TASK REQUIREMENTS >>
Extract the lines from the first line of the records below through the line containing "vault instruction, and", inclusive, and reproduce them exactly as written.

ENTRIES SHOWN Block Start

(* ===== verification/VaultAuthority.v ===== *)
(** * Who may run which instruction, and when

    Tables of the authority, the pause check and the up-to-date check of every
    vault instruction, and the theorems that the handlers enforce them. *)

From stdpp Require Import base numbers list gmap.
From Stdlib Require Import Lia.
From S2P Require Import Prelude Errors Pod DelegationState SlotToggle Runtime SystemProgram.
From S2P Require Import Program Core RestakingCore VaultConfig Vault VaultTickets.
From S2P Require Import VaultInstruction VaultAdmin VaultTicketHandlers VaultShareHandlers.
From S2P Require Import VaultUpdateHandlers VaultProgram Isolation Effects Testbed VaultIsolation.
Local Open Scope Z_scope.

(** ** Tables *)

(** The account whose contents name the signer, and the signer's position; an
    optional role binds only when the vault names somebody. *)
Inductive Authority : Type :=
| VaultRole (vault_pos signer_pos : nat) (role : Vault -> Pubkey)
| ConfigRole (config_pos signer_pos : nat) (role : Config -> Pubkey)
| TicketRole (ticket_pos signer_pos : nat) (role : VaultStakerWithdrawalTicket -> Pubkey)
| OptionalVaultRole (vault_pos signer_pos : nat) (role : Vault -> Pubkey)
| Anyone.

Definition authority (ix : VaultInstruction) : Authority :=
  match ix with
  | InitializeVaultNcnTicket => VaultRole 1 5 Vault.ncn_admin
  | InitializeVaultOperatorDelegation => VaultRole 1 5 Vault.operator_admin
  | InitializeVaultNcnSlasherTicket => VaultRole 1 6 Vault.slasher_admin
  | WarmupVaultNcnTicket | CooldownVaultNcnTicket => VaultRole 1 4 Vault.ncn_admin
  | WarmupVaultNcnSlasherTicket | CooldownVaultNcnSlasherTicket =>
      VaultRole 1 5 Vault.slasher_admin
  | AddDelegation _ | CooldownDelegation _ => VaultRole 1 4 Vault.delegation_admin
  | SetAdmin | SetSecondaryAdmin _ | SetIsPaused _ => VaultRole 1 2 Vault.admin
  | SetDepositCapacity _ => VaultRole 1 2 Vault.capacity_admin
  | SetFees _ _ _ => VaultRole 1 2 Vault.fee_admin
  | DelegateTokenAccount | RevokeDelegateTokenAccount =>
      VaultRole 1 2 Vault.delegate_asset_admin
  | CreateTokenMetadata _ _ _ | UpdateTokenMetadata _ _ _ => VaultRole 0 1 Vault.admin
  | SetProgramFee _ | SetConfigAdmin | SetConfigSecondaryAdmin _ => ConfigRole 0 1 Config.admin
  | SetProgramFeeWallet => ConfigRole 0 1 Config.fee_admin
  | ChangeWithdrawalTicketOwner => TicketRole 2 3 VaultStakerWithdrawalTicket.staker
  | MintTo _ _ | EnqueueWithdrawal _ => OptionalVaultRole 1 9 Vault.mint_burn_admin
  | BurnWithdrawalTicket => OptionalVaultRole 1 12 Vault.mint_burn_admin
  | _ => Anyone
  end.

(** The vault at its position belongs to the program; if it names somebody for
    the role, that account signed. *)
Definition optional_signer (program_id : Pubkey) (accs : list AccountInfo) (s : Store)
    (pos spos : nat) (role : Vault -> Pubkey) : Prop :=
  exists i v, accs !! pos = Some i /\ owner (account_of s i) = program_id /\
    try_from_slice_unchecked Vault (data (account_of s i)) = Ok v /\
    (role v <> Pubkey_default ->
     exists j, accs !! spos = Some j /\ is_signer j = true /\ key j = role v).

Definition authorised (program_id : Pubkey) (accs : list AccountInfo) (s : Store)
    (a : Authority) : Prop :=
  match a with
  | VaultRole p q role => named_signer Vault program_id accs s p q role
  | ConfigRole p q role => named_signer Config program_id accs s p q role
  | TicketRole p q role => named_signer VaultStakerWithdrawalTicket program_id accs s p q role
  | OptionalVaultRole p q role => optional_signer program_id accs s p q role
  | Anyone => True
  end.

(** The instructions a paused vault refuses. *)
Definition refused_when_paused (ix : VaultInstruction) : bool :=
  match ix with
  | InitializeVaultNcnTicket | InitializeVaultOperatorDelegation
  | InitializeVaultNcnSlasherTicket | InitializeVaultNcnSlasherOperatorTicket
  | WarmupVaultNcnTicket | CooldownVaultNcnTicket
  | WarmupVaultNcnSlasherTicket | CooldownVaultNcnSlasherTicket
  | MintTo _ _ | EnqueueWithdrawal _ | ChangeWithdrawalTicketOwner | BurnWithdrawalTicket
  | AddDelegation _ | CooldownDelegation _ | UpdateVaultBalance
  | InitializeVaultUpdateStateTracker _ | CrankVaultUpdateStateTracker
  | CloseVaultUpdateStateTracker _ => true
  | _ => false
  end.
(** Turn every load into the fact that it is not the followed account. *)
Ltac loads_ne Hh Hp Hd :=
  repeat match goal with
  | R : load_system_account ?i _ _ = Ok _ |- _ => apply (fresh_ne _ _ _ _ Hh Hp) in R
  | R : RestakingConfig.load _ ?i _ _ = Ok _ |- _ =>
      apply qbind_Ok in R as (? & R & _); apply (other_type_ne _ _ _ _ Hh Hd) in R; [|done]
  | R : Ncn.load _ ?i _ _ = Ok _ |- _ =>
      apply qbind_Ok in R as (? & R & _); apply (other_type_ne _ _ _ _ Hh Hd) in R; [|done]
  | R : Operator.load _ ?i _ _ = Ok _ |- _ =>
      apply qbind_Ok in R as (? & R & _); apply (other_type_ne _ _ _ _ Hh Hd) in R; [|done]
  | R : NcnVaultTicket.load _ ?i _ _ _ _ = Ok _ |- _ =>
      apply qbind_Ok in R as (? & R & _); apply (other_type_ne _ _ _ _ Hh Hd) in R; [|done]
  | R : OperatorVaultTicket.load _ ?i _ _ _ _ = Ok _ |- _ =>
      apply qbind_Ok in R as (? & R & _); apply (other_type_ne _ _ _ _ Hh Hd) in R; [|done]
  | R : NcnVaultSlasherTicket.load _ ?i _ _ _ _ _ = Ok _ |- _ =>
      apply qbind_Ok in R as (? & R & _); apply (other_type_ne _ _ _ _ Hh Hd) in R; [|done]
  end.

(** Follow an account that no write of the run is for. *)
Ltac follow :=
  repeat match goal with
  | Hh : holds ?w ?k ?p ?d, R : create_account _ _ _ _ _ _ ?w = Ok (_, ?w') |- _ =>
      assert (holds w' k p d) by (by eapply create_account_keeps); clear R
  | Hh : holds ?w ?k ?p ?d, R : create_program_account _ _ _ _ _ _ ?w = Ok (_, ?w') |- _ =>
      assert (holds w' k p d) by (by apply (create_program_account_keeps _ _ _ _ _ _ _ _ _ _ _ _ R)); clear R
  | Hh : holds ?w ?k ?p ?d, R : invoke_signed _ _ _ ?w = Ok (_, ?w') |- _ =>
      assert (holds w' k p d) by (apply invoke_effect in R as [_ R]; by apply R); clear R
  | Hh : holds ?w ?k ?p ?d, R : write_new _ _ ?w = Ok (_, ?w') |- _ =>
      assert (holds w' k p d) by (apply write_new_effect in R as [_ R]; specialize (R _ _ _ Hh);
        by rewrite decide_False in R); clear R
  | Hh : holds ?w ?k ?p ?d, R : write _ _ ?w = Ok (_, ?w') |- _ =>
      assert (holds w' k p d) by (apply write_effect in R as [_ R]; specialize (R _ _ _ Hh);
        by rewrite decide_False in R); clear R
  end.

Lemma relation_kept program_id accs ix w u w' k d :
  restaking_dispatch program_id accs ix w = Ok (u, w') -> program_id ∉ callees ->
  holds w k program_id d -> head d = Some (DISCRIMINATOR (A := NcnOperatorState)) ->
  match ix with
  | NcnWarmupOperator | NcnCooldownOperator | OperatorWarmupNcn | OperatorCooldownNcn => True
  | _ => holds w' k program_id d
  end.
Proof.
  intros H Hp Hh Hd. destruct ix; try exact I; cbn [restaking_dispatch] in H.
  all: revert H; unfold_restaking; intros H.
  all: destruct_accounts accs H.
  all: run_inv H.
  all: loads_ne Hh Hp Hd.
  all: follow.
  all: assumption.
Qed.

Lemma relation_changed program_id accs ix w u w' k d s :
  restaking_dispatch program_id accs ix w = Ok (u, w') -> holds w k program_id d ->
  try_from_slice_unchecked NcnOperatorState d = Ok s ->
  match ix with
  | NcnWarmupOperator | NcnCooldownOperator | OperatorWarmupNcn | OperatorCooldownNcn =>
      holds w' k program_id d \/
      exists c s', relation_of program_id accs (view w) c k /\
        opt_in_step ix (clock_slot w) (RestakingConfig.epoch_length c) s s' /\
        holds w' k program_id (write_back d s')
  | _ => True
  end.
Proof.
  intros H Hh Hs. destruct ix; try exact I; cbn [restaking_dispatch] in H.
  all: revert H; unfold_restaking; intros H.
  all: destruct_accounts accs H.
  all: run_inv H.
  all: match goal with Hw : write ?i _ _ = Ok _, Hl : NcnOperatorState.load _ _ _ _ _ _ = Ok _ |- _ =>
         apply write_effect in Hw as [_ Hw]; specialize (Hw _ _ _ Hh);
         apply qbind_Ok in Hl as (_ & _ & Hl); apply guard_eq in Hl;
         destruct (decide (k = key i)) as [->|]; [right|by left] end.
  all: destruct Hh as [_ Hda]; unfold account_of in *; rewrite Hda in *.
  all: match goal with R : try_from_slice_unchecked NcnOperatorState _ = Ok ?x |- _ =>
         rewrite Hs in R; injection R as <- end.
  all: eexists _, _; split; [eexists _, _, _; split_and!; done|]; split; [|eassumption].
  all: eexists; split; [eassumption|reflexivity].
Qed.

Lemma toggled_fits (t t' : SlotToggle) slot el (e : RestakingError) :
  pod_wf SlotToggle.layout t -> is_u64 slot ->
  activate_or t slot el e = Ok t' \/ deactivate_or t slot el e = Ok t' ->
  pod_wf SlotToggle.layout t'.
Proof.
  intros H Hu [Ht|Ht]; unfold activate_or, deactivate_or, SlotToggle.activate,
    SlotToggle.deactivate in Ht; destruct (SlotToggle.state t slot el) as [[]|]; try done.
  - simpl in Ht. destruct (_ =? slot); [done|]. injection Ht as <-. destruct t. cbn in *. tauto.
  - simpl in Ht. injection Ht as <-. destruct t. cbn in *. tauto.
Qed.

Lemma opt_in_step_fits ix slot el s s' :
  opt_in_step ix slot el s s' -> is_u64 slot ->
  pod_wf NcnOperatorState.layout s -> pod_wf NcnOperatorState.layout s'.
Proof.
  intros H Hu Hw. destruct ix; try done; destruct H as (t & Ht & ->);
    pose proof (fun Hs => toggled_fits _ t slot el _ Hs Hu ltac:(eauto)) as Hf; clear Ht;
    destruct s; cbn in *; tauto.
Qed.

End OptIn.

Lemma stores_disc {A} `{!AccountDeserialize A} t k p (a : A) :
  stores t k p a -> head (data (acct (accounts t) k)) = Some (DISCRIMINATOR (A := A)).
Proof.
  intros (_ & _ & H). unfold try_from_slice_unchecked in H.
  destruct (data (acct (accounts t) k)) as [|b l]; [done|]. simpl.
  by destruct (Z.eqb_spec b (DISCRIMINATOR (A := A))) as [->|].
Qed.

(** ** A ledger with a network, an operator and their relation *)

Definition relation_config_key : Pubkey := (RestakingConfig.find_address 21).1.1.
Definition relation_ncn_key : Pubkey := (Ncn.find_address 21 31).1.1.
Definition relation_key : Pubkey :=
  (NcnOperatorState.find_address 21 relation_ncn_key test_operator_key).1.1.
Definition test_relation : NcnOperatorState :=
  NcnOperatorState.new relation_ncn_key test_operator_key 0 255 1000.
Definition relation_tx : Tx :=
  mkTx (<[relation_config_key := program_account 21 (RestakingConfig.new 4 20 255)]>
       (<[relation_ncn_key := program_account 21 (Ncn.new 31 4 0 255)]>
       (<[test_operator_key := program_account 21 test_operator]>
       (<[relation_key := program_account 21 test_relation]> ∅)))) 0 0.
Definition relation_accounts : list AccountInfo :=
  [mkInfo relation_config_key false false; mkInfo relation_ncn_key false false; operator_info;
   mkInfo relation_key false true; admin_info].
Definition relation_decode (d : list Z) : result ProgramError RestakingInstruction :=
  match d with
  | [0] => Ok NcnWarmupOperator
  | [1] => Ok OperatorWarmupNcn
  | _ => Err ProgramError.InvalidInstructionData
  end.
Definition relation_run (d : list Z) : result Fault (Tx * list Instruction) :=
  run_instruction (process_restaking_instruction relation_decode 21 relation_accounts d) 21
    relation_accounts 2000000 relation_tx.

ENTRIES SHOWN Block End

SOLUTION TO THE EXERCISE >>
(* ===== verification/VaultAuthority.v ===== *)
(** * Who may run which instruction, and when

    Tables of the authority, the pause check and the up-to-date check of every
    vault instruction, and the theorems that the handlers enforce them. *)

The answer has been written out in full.